§ **EXERCISE INSTRUCTIONS**:
A faithful transcription of the entries below is required.

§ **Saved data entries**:
(** X12. For every reading [now] of the clock, the next arrival is at
    least 1 and at most 348 minutes away: the counter never shows a
    duration of zero or less. *)
Theorem next_arrival_duration_bounds now :
  in_day now →
  ∃ a, next_arrival now = Ok a ∧ 1 ≤ minutes_difference a now ≤ 348.
Proof.
  intros Hnow. destruct (minute_of_day_exact now Hnow) as [Hk E].
  assert (duration_check (exact_minutes now) = true) as Hc.
  { apply (seqZ_forallb duration_check 0 1440); [by vm_compute|lia]. }
  unfold duration_check in Hc. rewrite E in Hc.
  destruct (next_arrival now) as [a|]; [|done].
  exists a. apply andb_true_iff in Hc as [?%Z.leb_le ?%Z.leb_le]. done.
Qed.

Lemma next_arrival_duration_bounds_witness :
  in_day ⟨23, 59⟩
  ∧ ∃ a, next_arrival ⟨23, 59⟩ = Ok a
      ∧ 1 ≤ minutes_difference a ⟨23, 59⟩ ≤ 348.
Proof.
  assert (in_day ⟨23, 59⟩) as Hv by (unfold in_day; simpl; lia).
  split; [done|]. exact (next_arrival_duration_bounds ⟨23, 59⟩ Hv).
Defined.

(** * Further properties of the display *)

Lemma substring_length n s : (String.length (String.substring 0 n s) ≤ n)%nat.
Proof.
  revert s. induction n as [|n IH]; intros [|c s]; simpl; try lia.
  specialize (IH s). lia.
Qed.

Lemma update_content_on_unfold tt now ui :
  update_content_on tt now ui
  = match next_arrival_on tt now with
    | Ok a =>
        Ok (mk_screen (header_text ui)
              (if 60 <? minutes_difference a now
               then over_an_hour else minutes_text (minutes_difference a now))
              (details_of a) (ticking ui))
    | Fail f => Fail f
    end.
Proof.
  unfold update_content_on, mbind, res_bind.
  destruct (next_arrival_on tt now) as [a|f]; [|done].
  by destruct (60 <? minutes_difference a now).
Qed.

§ **RESULT OF THE TASK**:
(** X12. For every reading [now] of the clock, the next arrival is at
    least 1 and at most 348 minutes away: the counter never shows a
    duration of zero or less. *)
Theorem next_arrival_duration_bounds now :
  in_day now →
  ∃ a, next_arrival now = Ok a ∧ 1 ≤ minutes_difference a now ≤ 348.
Proof.
  intros Hnow. destruct (minute_of_day_exact now Hnow) as [Hk E].
  assert (duration_check (exact_minutes now) = true) as Hc.
  { apply (seqZ_forallb duration_check 0 1440); [by vm_compute|lia]. }
  unfold duration_check in Hc. rewrite E in Hc.
  destruct (next_arrival now) as [a|]; [|done].
  exists a. apply andb_true_iff in Hc as [?%Z.leb_le ?%Z.leb_le]. done.
Qed.

Lemma next_arrival_duration_bounds_witness :
  in_day ⟨23, 59⟩
  ∧ ∃ a, next_arrival ⟨23, 59⟩ = Ok a
      ∧ 1 ≤ minutes_difference a ⟨23, 59⟩ ≤ 348.
Proof.
  assert (in_day ⟨23, 59⟩) as Hv by (unfold in_day; simpl; lia).
  split; [done|]. exact (next_arrival_duration_bounds ⟨23, 59⟩ Hv).
Defined.

(** * Further properties of the display *)

Lemma substring_length n s : (String.length (String.substring 0 n s) ≤ n)%nat.
Proof.
  revert s. induction n as [|n IH]; intros [|c s]; simpl; try lia.
  specialize (IH s). lia.
Qed.

Lemma update_content_on_unfold tt now ui :
  update_content_on tt now ui
  = match next_arrival_on tt now with
    | Ok a =>
        Ok (mk_screen (header_text ui)
              (if 60 <? minutes_difference a now
               then over_an_hour else minutes_text (minutes_difference a now))
              (details_of a) (ticking ui))
    | Fail f => Fail f
    end.
Proof.
  unfold update_content_on, mbind, res_bind.
  destruct (next_arrival_on tt now) as [a|f]; [|done].
  by destruct (60 <? minutes_difference a now).
Qed.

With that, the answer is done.